Required work. For the records below, report how many lines include "apply", with no accompanying text.

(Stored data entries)
Lemma icmp_probe_roundtrip_witness :
  exists p len,
    build_probe AF_INET 84 1 513 22136 = Ok (p, len) /\ len = 84 - IPHDR /\
    let sent := take (Z.to_nat len) p in
    let answer := sample_hdr ++ [ICMP_ECHOREPLY; 0; 0; 0] ++ drop 4 sent in
    checksum sent = 0 /\
    process_ipv4_packet (sample_globals 2 2) answer (Z.of_nat (length answer)) (Tv 1614556800 1500) =
    Ok (0, with_info (sample_globals 2 2)
             (<[Z.to_nat 1 := set_reply (probe (ip4 10 0 0 2) 22136) (Tv 1614556800 1500)]> two_probes)
             (i32 (2 - 1))).
Proof.
  apply (icmp_probe_roundtrip (sample_globals 2 2) sample_hdr 0 0 0 84 1
           (probe (ip4 10 0 0 2) 22136) (Tv 1614556800 1500)).
  - exact (proj1 sample_hdr_ok).
  - vm_compute. split; [discriminate|reflexivity].
  - in_word.
  - in_word.
  - in_word.
  - reflexivity.
  - reflexivity.
Defined.

Lemma icmp_error_recorded_witness :
  let g := sample_globals 2 2 in
  let packet seq := sample_hdr ++ error_msg 3 1 0 0 0 0 0 0 sample_hdr 0 0 513 seq [] in
  process_ipv4_packet g (packet 0) (Z.of_nat (length (packet 0))) (Tv 1614556800 1500) =
  Ok (0, with_info g [set_error (probe (ip4 10 0 0 1) 4660) 3 1; probe (ip4 10 0 0 2) 22136] 2) /\
  process_ipv4_packet g (packet 700) (Z.of_nat (length (packet 700))) (Tv 1614556800 1500)
  = Fault OutOfBounds.
Proof.
  intros g packet. split.
  - apply (proj1 (icmp_error_recorded g sample_hdr 3 1 0 0 0 0 0 0 sample_hdr 0 0 0 []
      (Tv 1614556800 1500) (proj1 sample_hdr_ok) sample_hdr_ok ltac:(in_word) ltac:(in_word)
      ltac:(vm_compute; discriminate) ltac:(discriminate)) (probe (ip4 10 0 0 1) 4660)).
    reflexivity.
  - apply (proj2 (icmp_error_recorded g sample_hdr 3 1 0 0 0 0 0 0 sample_hdr 0 0 700 []
      (Tv 1614556800 1500) (proj1 sample_hdr_ok) sample_hdr_ok ltac:(in_word) ltac:(in_word)
      ltac:(vm_compute; discriminate) ltac:(discriminate))).
    vm_compute. discriminate.
Defined.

Finished exercise. 3